Information Rates of Controlled Protein Interactions Using Terahertz Communication

TL;DR

This paper explores a novel communication paradigm that uses Terahertz waves to control protein interactions within the body, modeling the system with Markov chains to analyze information capacity and signaling potential.

Contribution

It introduces a combined electromagnetic and molecular communication model using THz stimulation of proteins and derives capacity expressions for this bio-communication system.

Findings

Derived closed-form mutual information expressions for protein communication

Maximized capacity between nanoantenna force and protein states

Demonstrated physical significance of controlled protein signaling

Abstract

In this work, we present a paradigm bridging electromagnetic (EM) and molecular communication through a stimuli-responsive intra-body model.

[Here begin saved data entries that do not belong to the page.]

Lemma locate_set_cell (b : Board) (row col : Z) (kr kc : nat) (value : string) :
  wf_board b ->
  locate (set_cell b kr kc value) row col = locate b row col.
Proof.
  intros Hwf.
  destruct (decide (-3 <= row <= 2 /\ -3 <= col <= 2)) as [[Hrow Hcol]|Hout].
  - by rewrite !locate_wf by (done || by apply wf_set_cell).
  - by rewrite !locate_outside by (done || by apply wf_set_cell).
Qed.

(** X4. Once a placement of a mark has succeeded, a placement at the same
    coordinate (given in the same or another way that Python indexing
    allows) fails with [CellIsNotEmptyError], whatever value it brings. *)
Theorem set_cell_value_twice (w w1 : World) (row col : Z) (rc : Z * Z)
    (value value' : string) :
  wf_board (_board w) ->
  value <> " " ->
  set_cell_value row col value w = (Ok rc, w1) ->
  set_cell_value row col value' w1
    = (Raise CellIsNotEmptyError, snd (print occupied_message w1)) /\
  set_cell_value (row mod 3) (col mod 3) value' w1
    = (Raise CellIsNotEmptyError, snd (print occupied_message w1)).
Proof.
  intros Hwf Hvalue. rewrite set_cell_value_eq.
  destruct (locate (_board w) row col) as [[kr kc]|] eqn:Hloc; [|done].
  destruct (cell (_board w) kr kc) as [spot|] eqn:Hcell; [|done].
  destruct (spot =? " "); [|done]. intros [= <- <-].
  destruct (locate_bounds _ _ _ _ _ Hwf Hloc) as [Hrow Hcol].
  pose proof (Z.mod_pos_bound row 3). pose proof (Z.mod_pos_bound col 3).
  assert (Hloc' : locate (_board w) (row mod 3) (col mod 3) = Some (kr, kc)).
  { rewrite locate_wf in Hloc by done.
    rewrite locate_wf, !Z.mod_mod by (done || lia). done. }
  rewrite !set_cell_value_eq. simpl.
  rewrite !locate_set_cell, Hloc, Hloc', cell_set_cell by done.
  rewrite decide_True, Hcell by done. simpl.
  by destruct (String.eqb_spec value " ").
Qed.

Lemma set_cell_value_twice_witness :
  wf_board (_board (initial_world [] zeros)) /\
  "X" <> " " /\
  set_cell_value (-1) 0 "X" (initial_world [] zeros)
    = (Ok (-1, 0),
       mkWorld [[" "; " "; " "]; [" "; " "; " "]; ["X"; " "; " "]] [] [] zeros 0) /\
  set_cell_value (-1) 0 "O"
      (mkWorld [[" "; " "; " "]; [" "; " "; " "]; ["X"; " "; " "]] [] [] zeros 0)
    = (Raise CellIsNotEmptyError,
       snd (print occupied_message
              (mkWorld [[" "; " "; " "]; [" "; " "; " "]; ["X"; " "; " "]]
                 [] [] zeros 0))) /\
  set_cell_value (-1 mod 3) (0 mod 3) "O"
      (mkWorld [[" "; " "; " "]; [" "; " "; " "]; ["X"; " "; " "]] [] [] zeros 0)
    = (Raise CellIsNotEmptyError,
       snd (print occupied_message
              (mkWorld [[" "; " "; " "]; [" "; " "; " "]; ["X"; " "; " "]]
                 [] [] zeros 0))).
Proof.
  assert (Hwf : wf_board (_board (initial_world [] zeros)))
    by (split; [reflexivity | repeat constructor]).
  assert (Hx : "X" <> " ") by discriminate.
  split; [exact Hwf|]. split; [exact Hx|]. split; [reflexivity|].
  exact (set_cell_value_twice (initial_world [] zeros) _ (-1) 0 (-1, 0) "X" "O"
           Hwf Hx eq_refl).
Defined.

It has been established that protein molecules, which play a key role in governing cell behavior, can be selectively stimulated using Terahertz (THz) band frequencies. By triggering protein vibrational modes using THz waves, we induce changes in protein conformation, resulting in the activation of a controlled cascade of biochemical and biomechanical events. To analyze such an interaction, we formulate a communication system composed of a nanoantenna transmitter and a protein receiver. We adopt a Markov chain model to account for protein stochasticity with transition rates governed by the nanoantenna force. Both two-state and multi-state protein models are presented to depict different biological configurations. Closed form expressions for the mutual information of each scenario is derived and maximized to find the capacity between the input nanoantenna force and the protein state. The results we obtain indicate that controlled protein signaling provides a communication platform for information transmission between the nanoantenna and the protein with a clear physical significance. The analysis reported in this work should further research into the EM-based control of protein networks.